Xiaomi YU7 backlog appears to be easing as March deliveries jump

Xiaomi Auto’s March 2026 delivery figures point to an important shift for the YU7 electric SUV: the huge backlog built after launch appears to be easing. The development matters because the YU7’s early sales were constrained less by demand than by Xiaomi’s ability to build and hand over cars at scale.

March deliveries suggest Xiaomi is catching up to YU7 demand

On April 2, 2026, Xiaomi reported more than 20,000 vehicle deliveries for March, a result that came after a January peak of 37,869 vehicles and a period in which the YU7 accounted for the overwhelming majority of the company’s output. Industry reporting based on those figures says the pattern is consistent with a backlog that is now materially smaller than it was in the months immediately after launch.

The YU7, Xiaomi’s first electric SUV, was launched on June 26, 2025, and quickly drew demand that far outpaced initial supply. That imbalance pushed delivery waits into the long term and turned Xiaomi’s production ramp into one of the most closely watched operational tests in China’s EV market.

What the production reset changes for the YU7

If the March trend holds, Xiaomi is moving from a launch-phase bottleneck toward a more normal delivery cadence. That shift is commercially important because it determines how quickly the company can convert reservations and orders into revenue, and how effectively it can defend the YU7 against rivals in the highly competitive electric SUV segment.

It also suggests Xiaomi’s Beijing EV manufacturing operation is becoming more efficient after a year defined by rapid scale-up. For buyers, the practical implication is shorter waits and a clearer path from order to handover, although Xiaomi has not said the YU7 is free of delays.

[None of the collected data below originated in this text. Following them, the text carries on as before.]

Lemma run_index_document self payload s :
  run (index_document self payload) s = Indexing.index_document path_segment set_order self payload s.
Proof.
  apply run_bind_eq; [apply run_get_on_datalake|]. intros [d|] s1; [|done].
  apply run_each_try. intros token s2.
  unfold index_token, Indexing.index_token, Indexing.get_postings, Indexing.put_postings.
  rewrite run_bind. unfold st_bind. rewrite run_get_on_index.
  destruct (in_index _ s2) as [l s3]. apply run_on_index. intros w. apply run_put_eq.
Qed.

Lemma run_execute self t s :
  run (execute (task_registry self) t) s =
    Executor.execute_task (Background.task_registry path_segment set_order self) t s.
Proof.
  destruct t as [handler payload]. unfold execute, task_registry, Executor.execute_task,
    Executor.execute, Background.task_registry, Executor.register, Executor.registry_new,
    Executor.TaskHandlerRegistry.
  destruct (decide (handler = "index_document"%string)) as [->|Hne].
  - rewrite lookup_singleton_eq, lookup_insert_eq. destruct payload; [apply run_index_document|done].
  - by rewrite lookup_singleton_ne, lookup_insert_ne, lookup_empty.
Qed.

Lemma run_worker self n s :
  run (worker_iteration self 0) s =
    Background.worker_iteration (Background.executor_new self
      (Background.task_registry path_segment set_order self) n) s.
Proof.
  apply run_bind_eq; [apply run_atomic_on_tasks|]. intros q s1.
  apply run_bind_eq; [apply run_atomic_on_tasks|]. intros now s2. cbv zeta.
  destruct (Queue.my_pending_tasks now q) as [|e l] eqn:El; [apply run_atomic_on_tasks|].
  apply run_bind_eq; [|intros [] s3; [done|apply run_atomic_on_tasks]].
  generalize (e :: l) as ts. clear. intros ts. revert s2.
  induction ts as [|[i e] ts IH]; intros s; [done|].
  apply run_bind_eq; [apply run_atomic_on_tasks|]. intros now s1.
  apply run_bind_eq; [apply run_atomic_on_tasks|]. intros [[]|err] s2; [|apply IH..].
  apply run_bind_eq; [|done]. apply (run_bind_eq (execute _ _)); [apply run_execute|]. intros o s3.
  apply run_bind_eq; [apply run_atomic_on_tasks|done].
Qed.

(** A worker whose task takes less than ten seconds. *)
Definition brief (a : Activity) : Prop := match a with AWork _ rounds => rounds = O | _ => True end.

(** The handlers are the processes without interruption.  Ingestions, searches, new books, status
    requests, the workers and whatever a node does with one of the maps or with the queue: when no
    other task interrupts it, each has, action by action and whatever the network does, the result and
    the effect of the operation that the other files define in one go (for a worker: when its task
    takes less time than the first renewal of the lease). *)
Lemma uninterrupted_request a s : brief a -> run (perform a) s = perform_at_once a s.
Proof.
  intros Hb. destruct a as [self b|self b|self params|self req|self rounds|self ms|a|a|a|a];
    cbn [perform perform_at_once].
  - apply run_bind_eq; [apply run_ingest|done].
  - apply run_bind_eq; [|done]. apply run_bind_eq; [apply run_get_on_datalake|done].
  - apply run_bind_eq; [|done]. apply run_bind_eq; [apply run_search|done].
  - apply run_bind_eq; [apply run_create_book|done].
  - simpl in Hb. subst rounds. apply run_bind_eq; [apply run_worker|done].
  - apply run_bind_eq; [apply run_atomic|done].
  - apply run_bind_eq; [apply run_on_datalake; intros; apply StorageSteps.uninterrupted_activity|done].
  - apply run_bind_eq; [apply run_on_books; intros; apply StorageSteps.uninterrupted_activity|done].
  - apply run_bind_eq; [apply run_on_index; intros; apply StorageSteps.uninterrupted_activity|done].
  - apply run_bind_eq; [apply run_on_tasks; intros; apply QueueSteps.uninterrupted_queue_activity|done].
Qed.

(** Every request ends.  Take any number of ingestions, searches, new books, iterations of
    workers, reads, writes, submissions and anti-entropy passes, on any nodes, over any network.
    However far they have got, interleaved action by action with each other and with the handlers that
    clients leave behind when they give up, no run goes on for ever; and either something can go on, or
    every one of the activities has come back with a result. *)
Lemma requests_end acts s c :
  rtc pool_step (start acts s) c ->
  sn pool_step c /\
  ((exists c', pool_step c c') \/ forall i a, acts !! i = Some a -> exists r, ended c i r).
Proof.
  intros Hrtc. split; [apply pool_ends|].
  destruct (goes_on c) as [Hgo|Hq]; [by left|right]. intros i a Ha.
  apply (clients_answered (perform <$> acts) s c); [|done|].
  - unfold start in Hrtc. by rewrite (list_fmap_compose perform client) in Hrtc.
  - rewrite length_fmap. by eapply lookup_lt_Some.
Qed.
End site.
#[local] Abbreviation R := later.
#[local] Abbreviation same := (fun s1 s2 (H : R s1 s2) => H).
#[local] Abbreviation yields p P := (yields R R p P s0).
#[local] Abbreviation safe p := (safe R R p s0).

(** From a component to the site. *)
Lemma yields_on_datalake {A} (p : proc _ A) P :
  Process.yields (StorageRaces.anything False documented) (StorageRaces.anything False documented) p P (datalake s0) ->
  yields (on_datalake p) P.
Proof.
  apply (@yields_lift _ _ datalake_part datalake_laws R R (StorageRaces.anything False documented) (StorageRaces.anything False documented) (la_datalake)).
  intros s w Hw. split; simpl; done || reflexivity.
Qed.
Lemma yields_on_books {A} (p : proc _ A) P :
  Process.yields (StorageRaces.anything False registered) (StorageRaces.anything False registered) p P (books s0) ->
  yields (on_books p) P.
Proof.
  apply (@yields_lift _ _ books_part books_laws R R (StorageRaces.anything False registered) (StorageRaces.anything False registered) (la_books)).
  intros s w Hw. split; simpl; done || reflexivity.
Qed.
Lemma yields_on_index {A} (p : proc _ A) P :
  Process.yields (StorageRaces.anything False listed) (StorageRaces.anything False listed) p P (index_map s0) ->
  yields (on_index p) P.
Proof.
  apply (@yields_lift _ _ index_part index_laws R R (StorageRaces.anything False listed) (StorageRaces.anything False listed) (la_index)).
  intros s w Hw. split; simpl; done || reflexivity.
Qed.
Lemma yields_on_tasks {A} (p : proc _ A) P :
  Process.yields (QueueRaces.advances False any_task) (QueueRaces.advances False any_task) p P (tasks s0) ->
  yields (on_tasks p) P.
Proof.
  apply (@yields_lift _ _ tasks_part tasks_laws R R (QueueRaces.advances False any_task) (QueueRaces.advances False any_task) (la_tasks)).
  intros s w Hw. split; simpl; done || reflexivity.
Qed.

(** ** Reads and writes *)

(** The posting lists that are there at the beginning, and those that clients write. *)
Hypothesis Hlists : forall k l, tidy -> StorageRaces.held (index_map s0) k l -> NoDup l.
Hypothesis Hclients : forall a k l, tidy -> AIndex a ∈ acts -> StorageRaces.writes a k l -> NoDup l.
Hypothesis Hset : forall X, set_order X ≡ₚ elements X.
Hypothesis Hhash : forall m, hash_order m ≡ₚ map_to_list m.

Lemma documented_held a m p k d : nodes (datalake s0) !! a = Some m ->
  Storage.lookup_in p k m = Some d -> documented k d.
Proof. intros Hm Hd. right. right. by exists a, m, p. Qed.
Lemma registered_held a m p k d : nodes (books s0) !! a = Some m ->
  Storage.lookup_in p k m = Some d -> registered k d.
Proof. intros Hm Hd. right. right. right. by exists a, m, p. Qed.
Lemma listed_held a m p k l : nodes (index_map s0) !! a = Some m ->
  Storage.lookup_in p k m = Some l -> listed k l.
Proof.
  intros Hm Hl. assert (StorageRaces.held (index_map s0) k l) as Hh by (by exists a, m, p).
  split; [intros Ht; by apply (Hlists k)|]. intros b Hb. by apply (posted_before k l).
Qed.

#[local] Abbreviation none := (fun (_ : SocketAddr) (_ : string) => False).

Lemma yields_get_document self k : up s0 self ->
  yields (on_datalake (StorageSteps.get path_segment self k)) (StorageRaces.is_vouched path_segment documented k).
Proof.
  intros Hup. apply yields_on_datalake.
  exact (StorageRaces.yields_get path_segment False documented none _ documented (fun _ _ H => H) documented_held k self
    (up_datalake _ _ Hup)).
Qed.
Lemma yields_get_book self k : up s0 self ->
  yields (on_books (StorageSteps.get path_segment self k)) (StorageRaces.is_vouched path_segment registered k).
Proof.
  intros Hup. apply yields_on_books.
  exact (StorageRaces.yields_get path_segment False registered none _ registered (fun _ _ H => H) registered_held k self
    (up_books _ _ Hup)).
Qed.
Lemma yields_get_list self k : up s0 self ->
  yields (on_index (StorageSteps.get path_segment self k)) (StorageRaces.is_vouched path_segment listed k).
Proof.
  intros Hup. apply yields_on_index.
  exact (StorageRaces.yields_get path_segment False listed none _ listed (fun _ _ H => H) listed_held k self
    (up_index _ _ Hup)).
Qed.

Lemma safe_put_document self k d : up s0 self -> documented k d ->
  safe (on_datalake (StorageSteps.put self k d)).
Proof.
  intros Hup Hd. apply yields_on_datalake.
  apply (StorageRaces.safe_put False documented none); [done|apply (up_datalake _ _ Hup)|done].
Qed.
Lemma safe_put_book self k m : up s0 self -> registered k m ->
  safe (on_books (StorageSteps.put self k m)).
Proof.
  intros Hup Hd. apply yields_on_books.
  apply (StorageRaces.safe_put False registered none); [done|apply (up_books _ _ Hup)|done].
Qed.
Lemma safe_put_list self k l : up s0 self -> listed k l ->
  safe (on_index (StorageSteps.put self k l)).
Proof.
  intros Hup Hd. apply yields_on_index.
  apply (StorageRaces.safe_put False listed none); [done|apply (up_index _ _ Hup)|done].
Qed.

(** ** Searches *)

(** The scores of the books after the tokens [done]. *)
Definition justified (tokens : list text) (book_scores : gmap text nat) : Prop :=
  tidy -> forall b n, book_scores !! b = Some n ->
  exists hits, hits `sublist_of` tokens /\ length hits = n /\ hits <> [] /\
    forall t, t ∈ hits -> exists k, read_as (utf8 t) k /\ posted k b.

Lemma justified_token tokens bs t k l :
  justified tokens bs -> read_as (utf8 t) k -> listed k l -> justified (tokens ++ [t]) (foldl bump bs l).
Proof.
  intros Hj Hk [Hnd Hl] Htidy b n. specialize (Hj Htidy). rewrite lookup_bumps by auto. case_decide as Hb.
  - intros [= <-]. destruct (bs !! b) as [n|] eqn:E; simpl.
    + destruct (Hj b n E) as (hits & Hs & Hlen & _ & Hall). exists (hits ++ [t]). split_and!.
      * by apply sublist_app.
      * rewrite length_app. simpl. lia.
      * by destruct hits.
      * intros t' [Ht| ->%list_elem_of_singleton]%elem_of_app; [by apply Hall|]. exists k. auto.
    + exists [t]. split_and!; [by apply sublist_inserts_l|done..|].
      intros t' ->%list_elem_of_singleton. exists k. auto.
  - intros E. destruct (Hj b n E) as (hits & Hs & Hrest). exists hits. split; [|done].
    by apply sublist_inserts_r.
Qed.

Lemma yields_score_tokens self tokens : forall before bs, up s0 self -> justified before bs ->
  yields (score_tokens path_segment self tokens bs) (justified (before ++ tokens)).
Proof.
  induction tokens as [|t tokens IH]; intros before bs Hup Hj; cbn [score_tokens].
  { apply yields_done. by rewrite app_nil_r. }
  eapply (yields_bind R R same); [by apply yields_get_list|]. intros o Ho.
  rewrite cons_middle, app_assoc. apply IH; [done|].
  destruct o as [l|]; [destruct (Ho l eq_refl) as (k & Hk & Hl); by apply (justified_token _ _ _ k)|].
  intros Htidy b n E. destruct (Hj Htidy b n E) as (hits & Hs & Hrest). exists hits. split; [|done].
  by apply sublist_inserts_r.
Qed.

Definition hydrated_from (scored : list (text * nat)) (results : list (BookMetadata * nat)) : Prop :=
  exists found, found `sublist_of` scored /\
    Forall2 (fun bn r => (exists k, read_as (utf8 bn.1) k /\ registered k r.1) /\ r.2 = bn.2) found results.

Lemma yields_hydrate self scored : up s0 self ->
  yields (hydrate path_segment self scored) (hydrated_from scored).
Proof.
  intros Hup. induction scored as [|[b n] scored IH]; cbn [hydrate].
  { apply yields_done. by exists []. }
  eapply (yields_bind R R same); [by apply yields_get_book|]. intros o Ho.
  eapply (yields_bind R R same); [exact IH|]. intros results (found & Hs & Hf).
  apply yields_done. destruct o as [m|].
  - exists ((b, n) :: found). split; [by apply sublist_skip|]. constructor; [|done]. auto.
  - exists found. split; [by apply sublist_cons|done].
Qed.

Lemma justified_real query bs found results :
  tidy -> justified (tokenize_query query) bs -> found `sublist_of` hash_order bs ->
  Forall2 (fun bn r => (exists k, read_as (utf8 bn.1) k /\ registered k r.1) /\ r.2 = bn.2) found results ->
  NoDup found.*1 /\ Forall2 (real query) found.*1 results.
Proof.
  intros Htidy Hj Hs Hf. assert (forall b n, (b, n) ∈ found -> bs !! b = Some n) as Hin.
  { intros b n Hin. apply elem_of_map_to_list. rewrite <- Hhash. by eapply elem_of_sublist. }
  split.
  - eapply sublist_NoDup; [|by apply fmap_sublist]. rewrite Hhash. apply NoDup_fst_map_to_list.
  - clear Hs. induction Hf as [|[b n] r found results [Hr Hn] Hf IH]; [constructor|].
    constructor; [|apply IH; intros b' n' Hb'; apply Hin; by right].
    split; [done|]. simpl in *. rewrite Hn. apply (Hj Htidy b n), Hin. left.
Qed.

Lemma yields_search self query : up s0 self ->
  yields (search path_segment hash_order self query) (fun results => descending results /\
    (tidy -> exists ids, NoDup ids /\ Forall2 (real query) ids results)).
Proof.
  intros Hup. eapply (yields_bind R R same).
  { apply (yields_score_tokens self _ []); [done|]. intros _ b n. by rewrite lookup_empty. }
  intros bs Hj. eapply (yields_bind R R same); [by apply yields_hydrate|].
  intros results (found & Hs & Hf). apply yields_done.
  split; [apply sort_by_score_descending|]. intros Htidy.
  destruct (justified_real query bs found results Htidy Hj Hs Hf) as [Hnd Hreal].
  apply Forall2_flip in Hreal.
  destruct (Permutation_Forall2 (Permutation_sym (sort_by_score_perm results)) Hreal) as (ids & Hp & Hids).
  exists ids. split; [by rewrite <- Hp|]. by apply Forall2_flip.
Qed.

(** ** The queue *)

Section queue.
#[local] Abbreviation Q := (QueueRaces.advances (P := Value) False any_task).
#[local] Abbreviation Qsame := (fun w1 w2 (H : Q w1 w2) => H).
#[local] Abbreviation Qsafe p := (Process.safe Q Q p (tasks s0)).

Lemma tasks_known a qu : nodes (tasks s0) !! a = Some qu -> QueueRaces.holds_known any_task qu.
Proof. done. Qed.

Lemma safe_on_queue {A} self (f : Queue.DistributedQueue Value -> A * _) :
  up s0 self -> (forall qu, QueueRaces.advanced False any_task qu (f qu).2) ->
  safe (on_tasks (atomic (on_my self f))).
Proof. intros Hup Hf. apply yields_on_tasks, QueueRaces.safe_on_my; [apply (up_tasks _ _ Hup)|done]. Qed.

(** Reading a table or the clock, and sleeping. *)
Lemma safe_env {A} (f : ST Queues A) :
  (forall w, NetSteps.env_step w (f w).2) -> safe (on_tasks (atomic f)).
Proof.
  intros Hf. apply yields_on_tasks, (NetSteps.yields_env Q Q); [done|apply QueueRaces.advances_env|done].
Qed.

Lemma task_id_new_env (w : Queues) : NetSteps.env_step w (QueueNet.task_id_new w).2.
Proof.
  unfold QueueNet.task_id_new, st_bind. pose proof (NetSteps.new_v4_env w) as He.
  by destruct (new_v4 w).
Qed.

Lemma safe_submit self t : is_Some (nodes (tasks s0) !! self) -> Qsafe (QueueSteps.submit self t).
Proof.
  intros Hup. apply (safe_bind Q Q Qsame).
  - apply (yields_safe Q Q Qsame _ (fun _ => True)), (NetSteps.yields_env Q Q);
      [done|apply QueueRaces.advances_env|apply task_id_new_env].
  - intros i. by apply QueueRaces.safe_submit_as.
Qed.

Lemma safe_submit_task self t : up s0 self -> safe (on_tasks (QueueSteps.submit self t)).
Proof. intros Hup. apply yields_on_tasks, safe_submit, (up_tasks _ _ Hup). Qed.

Lemma safe_tasks_activity a : is_Some (nodes (tasks s0) !! QueueRaces.place a) ->
  Qsafe (QueueSteps.perform path_segment a).
Proof.
  intros Hup. destruct a as [self t|self t i|self i now|self i now|self i o|self i|self order];
    simpl in Hup; cbn [QueueSteps.perform]; (apply (safe_bind Q Q Qsame); [|intros r; by apply yields_done]).
  - by apply safe_submit.
  - by apply QueueRaces.safe_submit_as.
  - apply QueueRaces.safe_on_my; [done|]. intros qu. apply QueueRaces.advanced_claim.
  - apply QueueRaces.safe_on_my; [done|]. intros qu. apply QueueRaces.advanced_renew.
  - apply QueueRaces.safe_on_my; [done|]. intros qu. apply QueueRaces.advanced_complete.
  - eapply (yields_safe Q Q Qsame), QueueRaces.yields_get_task; [apply tasks_known|done].
  - by apply (QueueRaces.safe_sync_queue False any_task (tasks s0) tasks_known).
Qed.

Xiaomi’s EV story now depends on throughput, not attention

The YU7 generated strong interest from the moment it reached the market, but the central question has shifted. Instead of whether Xiaomi could attract demand, the issue now is whether it can sustain production volume without losing momentum. March’s delivery tally is an early sign that the company is improving on that front, even as it remains under pressure to keep pace with the demand it created.